*Work instruction:* From the records below, extract only the lines running from the line with "(** An answer, and the end of the handler. *)" to the line with "anonymous logged_in negb].", both lines included, reproducing them exactly.

Extracted information section start

(** A change of the manager's set only. *)
Lemma claim_members b m' :
  sm_account_sessions m' = sm_account_sessions m -> sm_name_sessions m' = sm_name_sessions m ->
  (forall i, i ∈ sm_sessions m' <-> (i = j /\ b = true) \/ (i <> j /\ i ∈ sm_sessions m)) ->
  sm_session_count m' = Z.of_nat (size (sm_sessions m')) ->
  sm_session_count m' <= sm_max_session_count m' < 2 ^ 31 ->
  claims_ok (fupd C j (C j <| cl_member := b |>)) lg rl m'.
Proof using Hok.
  intros E1 E2 Hm Hc Hx. pose proof kept_one as Hone.
  destruct Hok as [H1 H2 H3 H4 H5 H6 H7 H7n H8 H9 H10 H11]. constructor; rewrite ?E1, ?E2; try done.
  - intros a. by rewrite H1, same_listed.
  - by apply Hone.
  - intros a i Hi. specialize (H3 a i Hi). by_session; done.
  - by_session; eauto.
  - intros x i Hi. specialize (H5 x i Hi). by_session; done.
  - by_session; eauto.
  - by_session; eauto.
  - by_session; eauto.
  - intros k a i. rewrite H8. by_session; done.
  - by_session; eauto.
  - intros i. rewrite Hm, H10. destruct (decide (i = j)) as [->|Hne]; [rewrite fupd_eq|rewrite fupd_ne by done]; cbn; naive_solver.
Qed.

Lemma claim_erase : claims_ok (fupd C j (C j <| cl_member := false |>)) lg rl (SessionManager_erase_session j m).
Proof using Hok.
  destruct (co_count _ _ _ _ Hok) as [Hc Hx]. unfold SessionManager_erase_session. case_bool_decide as Hin.
  - assert (size (sm_sessions m ∖ {[j]}) = (size (sm_sessions m) - 1)%nat /\ (0 < size (sm_sessions m))%nat) as [Hs1 Hs2].
    { rewrite size_difference by set_solver. rewrite size_singleton. split; [done|].
      destruct (decide (size (sm_sessions m) = 0%nat)) as [E%size_empty_inv|]; [set_solver|lia]. }
    apply claim_members; mgr_fields; try done; [set_solver| |]; rewrite i32_small by lia; lia.
  - apply claim_members; try done. intros i. split; [|by intros [[_ ?]|[_ ?]]]. intros Hi. right. split; [|done]. by intros ->.
Qed.

(** The section of [add_session] on both branches. *)
Lemma claim_add :
  cl_member (C j) = false -> exists ok m', add_section j m = (ok, m') /\
    claims_ok (fupd C j (C j <| cl_member := ok |>)) lg rl m'.
Proof using Hok.
  intros Hn. destruct (co_count _ _ _ _ Hok) as [Hc Hx]. unfold add_section.
  assert (j ∉ sm_sessions m) as Hin by (intros Hj%(co_member _ _ _ _ Hok); congruence).
  rewrite bool_decide_eq_false_2 by done. destruct (_ >=? _) eqn:E; bool_lia; eexists _, _; (split; [done|]).
  - replace (C j <| cl_member := false |>) with (C j); [by apply claims_same|]. destruct (C j). cbn in *. congruence.
  - apply claim_members; mgr_fields; try done; [set_solver| |]; rewrite i32_small by lia; [|lia].
    rewrite size_union, size_singleton by set_solver. lia.
Qed.
End Transitions.

(** ** The invariant *)

(** A thread works on the session: a job, or the listener that opens it. *)
Definition owned (u : User) : bool := us_busy u || bool_decide (us_phase u = Opening).

(** The members of a session between its jobs. *)
Definition user_ok (u : User) : Prop :=
  (us_is_login u = false -> us_account_idx u = 0 /\ us_user_name u = [] /\ us_enter_room_id u = -1) /\
  (us_is_login u = true -> us_phase u = Serving /\ us_cleanup_done u = false /\ 0 < us_account_idx u < 2 ^ 64 /\
     zlen (us_user_name u) <= 32 /\ (us_enter_room_id u = -1 \/ 0 <= us_enter_room_id u)) /\
  (us_cleanup_done u = true -> us_is_disconnect u = true).

(** What a thread knows of the session it works on. *)
Record Hold := mkHold { h_id : nat; h_user : User; h_claim : Claim }.

Record UInv (C : nat -> Claim) (ts : list Hold) (s : Users) : Prop := {
  ub_holds : Forall (fun h => u_sessions s !! h_id h = Some (h_user h) /\ C (h_id h) = h_claim h /\ owned (h_user h) = true) ts;
  ub_once : NoDup (h_id <$> ts);
  ub_owned : forall j u, u_sessions s !! j = Some u -> owned u = true -> j ∈ h_id <$> ts;
  ub_idle : forall j u, u_sessions s !! j = Some u -> owned u = false -> C j = claim_of u /\ user_ok u;
  ub_none : forall j, u_sessions s !! j = None -> C j = no_claim;
  ub_claims : claims_ok C (u_login s) (u_rooms s) (u_mgr s);
  ub_tables : tables_inv (u_login s) (u_rooms s);
  ub_calls : Forall (fun c => conn_call_ok c.2) (u_calls s);
  ub_lim : user_lim s
}.

Definition UsersInv (ts : list Hold) (s : Users) : Prop := exists C, UInv C ts s.

#[export] Instance UsersInv_proper : Proper ((≡ₚ) ==> (=) ==> iff) UsersInv.
Proof.
  assert (forall ts ts' s, ts ≡ₚ ts' -> UsersInv ts s -> UsersInv ts' s) as H.
  { intros ts ts' s Hp [C [H1 H2 H3 H4 H5 H6 H7 H8 H9]]. exists C. constructor; try done.
    - by rewrite <- Hp.
    - by rewrite <- Hp.
    - intros j u. rewrite <- Hp. apply H3. }
  intros ts ts' Hp s s' <-. split; apply H; done.
Qed.

Abbreviation usafe := (safe UsersInv (fun _ _ => True) user_lim).

Section Safe.
Context {B : Set} (f : Oracle -> Users -> option (Users * B)) (Φ : B -> list Hold -> Prop) (j : nat) (u : User) (cl : Claim).

(** What a thread that holds [j] can rely on. *)
Definition sees (C : nat -> Claim) (s : Users) : Prop :=
  u_sessions s !! j = Some u /\ C j = cl /\ claims_ok C (u_login s) (u_rooms s) (u_mgr s) /\
  tables_inv (u_login s) (u_rooms s) /\ user_lim s.

(** What an action leaves behind. *)
Definition leaves (C : nat -> Claim) (s s' : Users) (u' : User) (cl' : Claim) : Prop :=
  u_sessions s' = <[j := u']> (u_sessions s) /\
  (exists calls, u_calls s' = u_calls s ++ calls /\ Forall (fun c => conn_call_ok c.2) calls) /\
  (user_lim s' -> claims_ok (fupd C j cl') (u_login s') (u_rooms s') (u_mgr s') /\ tables_inv (u_login s') (u_rooms s')).
(* ===== verification/UserTheorems.v ===== *)
(** * The handlers of different sessions: every interleaving is safe

    Each handler, the cleanup job and the accepting of a session, one after the other, against the
    invariant of the file UserSafety; then what holds in every state that any interleaving of
    them can reach, and a run in which one session logs out while another logs in with the same
    account. *)

From stdpp Require Import base list numbers option gmap relations.
From Stdlib Require Import ZArith Lia.
From S2P Require Import Prelude Interleaving Buffers SendEvents Framing JobQueues Wire Protocol Messages Packets Runtime Accounts Rooms Sessions SessionSafety Managers Handlers Users SessionTheorems ServerSafety ServerTheorems Connections UserPrograms UserSafety.

Section UserTheorems.
Context {utf8 : Utf8Check} {codec : PacketCodec} {laws : PacketCodecLaws codec}.
Context {api : StringApi} {api_laws : StringApiLaws api}.

(** A session whose packet is being handled, between the steps of its user. *)
Record at_work (u : User) : Prop := {
  aw_busy : us_busy u = true;
  aw_phase : us_phase u = Serving;
  aw_disc : us_is_disconnect u = false;
  aw_done : us_cleanup_done u = false;
  aw_user : user_ok u
}.

Lemma at_work_owned u : at_work u -> owned u = true.
Proof. intros [Hb _ _ _ _]. unfold owned. by rewrite Hb. Qed.

(** A handler ends with its session in order. *)
Definition handler_safe (j : nat) (p : uprog bool) : Prop :=
  forall u, at_work u -> usafe p (fun _ t => exists u', t = [mkHold j u' (claim_of u')] /\ at_work u') [mkHold j u (claim_of u)].

(** The user of a session, spelled out. *)
Definition anonymous : User := mkUser 0 [] (-1) false Serving false false true.
Definition logged_in (a : Z) (w : wstring) (r : Z) : User := mkUser a w r true Serving false false true.

Lemma at_work_cases u :
  at_work u -> u = anonymous \/
  exists a w r, u = logged_in a w r /\ 0 < a < 2 ^ 64 /\ zlen w <= 32 /\ (r = -1 \/ 0 <= r).
Proof.
  destruct u as [a w r l p d c b]. intros [Hb Hp Hd Hc (H1 & H2 & _)]. cbn in *. subst. destruct l.
  - right. destruct (H2 eq_refl) as (_ & _ & ? & ? & ?). by exists a, w, r.
  - left. by destruct (H1 eq_refl) as (-> & -> & ->).
Qed.

Lemma anonymous_at_work : at_work anonymous.
Proof. constructor; try done. Qed.

Lemma logged_in_at_work a w r : 0 < a < 2 ^ 64 -> zlen w <= 32 -> (r = -1 \/ 0 <= r) -> at_work (logged_in a w r).
Proof. intros Ha Hw Hr. constructor; try done. Qed.

Hint Resolve at_work_owned anonymous_at_work logged_in_at_work : server.

(** The postcondition of a handler that is done. *)
Lemma work_done j u : at_work u -> exists u', [mkHold j u (claim_of u)] = [mkHold j u' (claim_of u')] /\ at_work u'.
Proof. eauto. Qed.

Hint Resolve work_done : server.

Lemma send_answer_safe j u cl pkt (Φ : unit -> list Hold -> Prop) :
  owned u = true -> packet_sized pkt -> packet_bound pkt <= 65531 -> Φ tt [mkHold j u cl] ->
  usafe (send_answer j pkt) Φ [mkHold j u cl].
Proof using laws api_laws.
  intros Ho Hp Hb HΦ. unfold send_answer. destruct (made_buffer_ok pkt Hp Hb) as (b & -> & Hok). by apply safe_call.
Qed.

(** An answer, and the end of the handler. *)
Lemma answer_done j u pkt (b : bool) :
  at_work u -> packet_sized pkt -> packet_bound pkt <= 65531 ->
  usafe (send_answer j pkt ≫= fun _ => mret b) (fun _ t => exists u', t = [mkHold j u' (claim_of u')] /\ at_work u')
    [mkHold j u (claim_of u)].
Proof using laws api_laws. intros Hu Hp Hb. apply safe_bind, send_answer_safe; eauto with server. by apply work_done. Qed.

Lemma must_login_safe j body :
  (forall a w r, 0 < a < 2 ^ 64 -> zlen w <= 32 -> (r = -1 \/ 0 <= r) ->
     usafe body (fun _ t => exists u', t = [mkHold j u' (claim_of u')] /\ at_work u') [mkHold j (logged_in a w r) (claim_of (logged_in a w r))]) ->
  handler_safe j (user_must_login j body).
Proof.
  intros Hb u Hu. unfold user_must_login. apply safe_bind, safe_load; [by apply at_work_owned|].
  destruct (at_work_cases u Hu) as [-> |(a & w & r & -> & Ha & Hw & Hr)]; cbn [us_is_login anonymous logged_in negb].
  - apply safe_bind, safe_call; [done|done|]. by apply work_done.
  - by apply Hb.
Qed.

(** ** Logging in *)

Lemma login_section_call is_create id pw name lg :
  login_section is_create id pw name lg =
  (let '(result, w, idx, lg') := login_call is_create id pw name lg in ((result, w, idx), lg')).
Proof. unfold login_section, login_call. destruct is_create; by repeat case_match; simplify_eq. Qed.

Lemma enter_tables_safe j idx w (Φ : unit -> list Hold -> Prop) :
  0 < idx < 2 ^ 64 -> zlen w <= 32 ->
  Φ tt [mkHold j (logged_in idx w (-1)) (claim_of (logged_in idx w (-1)))] ->
  usafe (enter_user_tables j idx w) Φ [mkHold j anonymous (mkClaim (Some idx) w None None None true)].
Proof.
  intros Hi Hw HΦ. unfold enter_user_tables.
  do 3 (apply safe_bind, safe_store; [done|]).
  apply safe_bind, safe_manager; [done|]. intros C lg rl m Hc Hok Ht. cbn [fst snd].
  exists (mkClaim (Some idx) w (Some idx) None None true). split.
  { pose proof (claim_account C lg rl m j Hok idx) as H. rewrite Hc in H. apply H; [lia|done..]. }
  apply safe_bind, safe_manager; [done|]. intros C' lg' rl' m' Hc' Hok' Ht'. cbn [fst snd].
  exists (mkClaim (Some idx) w (Some idx) (name_claim w) None true). split.
  { pose proof (claim_named C' lg' rl' m' j Hok' idx w) as H. rewrite Hc' in H. apply H; [done..|apply Ht']. }
  by apply safe_count.
Qed.

Lemma login_safe j is_create id pw name ack :
  (forall a x r, 0 <= a < 2 ^ 64 -> string_wf x -> zlen x <= 96 -> 0 <= r < 256 ->
     packet_sized (ack a x r) /\ packet_bound (ack a x r) <= 65531) ->
  handler_safe j (User_login_request j is_create id pw name ack).
Proof using laws api_laws.
  intros Hack u Hu. unfold User_login_request.
  destruct (_ || _) in |- *; [by apply work_done|]. destruct (_ || _) in |- *; [by apply work_done|].
  destruct (is_create && _) eqn:Ename; [by apply work_done|].
  assert (is_create = true -> zlen name <= 32) as Hlen by (intros ->; simpl in Ename; bool_lia; lia).
  apply safe_bind, safe_load; [by apply at_work_owned|].
  destruct (at_work_cases u Hu) as [-> |(a & w & r & -> & Ha & Hw & Hr)]; cbn [us_is_login anonymous logged_in].
  2: { apply safe_bind, safe_call; [done|done|]. by apply work_done. }
  apply safe_bind, safe_login; [done|]. intros C lg rl m Hc Hok Ht Hl. rewrite login_section_call.
  destruct (login_call is_create id pw name lg) as [[[result w] idx] lg'] eqn:E.
  destruct (login_call_outcome _ _ _ _ _ _ _ _ _ _ Ht Hl Hlen E) as (Ht' & Hw & Hidx & Hres).
  destruct (WStringToUtf8_wf w) as [Hu8 Hu8l]; [lia|]. cbn [fst snd].
  destruct Hres as [[-> Hg]|[Hr ->]].
  - exists (mkClaim (Some idx) w None None None true). pose proof (gr_range _ _ _ _ Hg) as Hpos. split_and!; [|done|].
    { pose proof (claim_grant C lg rl m j Hok idx w lg') as H. rewrite Hc in H. by apply H. }
    change (LOGIN_SUCCESS =? LOGIN_SUCCESS) with true. cbv iota. apply safe_bind, enter_tables_safe; [lia|lia|].
    destruct (Hack idx (WStringToUtf8 w) LOGIN_SUCCESS) as [Hp Hb]; [done|done|lia|done|].
    apply answer_done; [by apply logged_in_at_work; [lia|lia|left]|done|done].
  - exists (claim_of anonymous). split_and!; [by rewrite <- Hc; apply claims_same|done|].
    rewrite (proj2 (Z.eqb_neq result LOGIN_SUCCESS)) by (unfold LOGIN_SUCCESS; lia).
    destruct (Hack idx (WStringToUtf8 w) result) as [Hp Hb]; [done|done|lia|lia|].
    by apply (answer_done j anonymous).
Qed.

(** ** Leaving a room, which three programs do *)

Definition no_room (a : Z) (w : wstring) (l : option Z) : Claim := mkClaim l w (Some a) (name_claim w) None true.

Lemma claim_logged_in a w r : claim_of (logged_in a w r) = mkClaim (Some a) w (Some a) (name_claim w) (room_claim r a) true.
Proof. done. Qed.

Lemma room_claim_neg a : room_claim (-1) a = None.
Proof. done. Qed.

Extracted information section end

*Response to this exercise:*
(** An answer, and the end of the handler. *)
Lemma answer_done j u pkt (b : bool) :
  at_work u -> packet_sized pkt -> packet_bound pkt <= 65531 ->
  usafe (send_answer j pkt ≫= fun _ => mret b) (fun _ t => exists u', t = [mkHold j u' (claim_of u')] /\ at_work u')
    [mkHold j u (claim_of u)].
Proof using laws api_laws. intros Hu Hp Hb. apply safe_bind, send_answer_safe; eauto with server. by apply work_done. Qed.

Lemma must_login_safe j body :
  (forall a w r, 0 < a < 2 ^ 64 -> zlen w <= 32 -> (r = -1 \/ 0 <= r) ->
     usafe body (fun _ t => exists u', t = [mkHold j u' (claim_of u')] /\ at_work u') [mkHold j (logged_in a w r) (claim_of (logged_in a w r))]) ->
  handler_safe j (user_must_login j body).
Proof.
  intros Hb u Hu. unfold user_must_login. apply safe_bind, safe_load; [by apply at_work_owned|].
  destruct (at_work_cases u Hu) as [-> |(a & w & r & -> & Ha & Hw & Hr)]; cbn [us_is_login anonymous logged_in negb].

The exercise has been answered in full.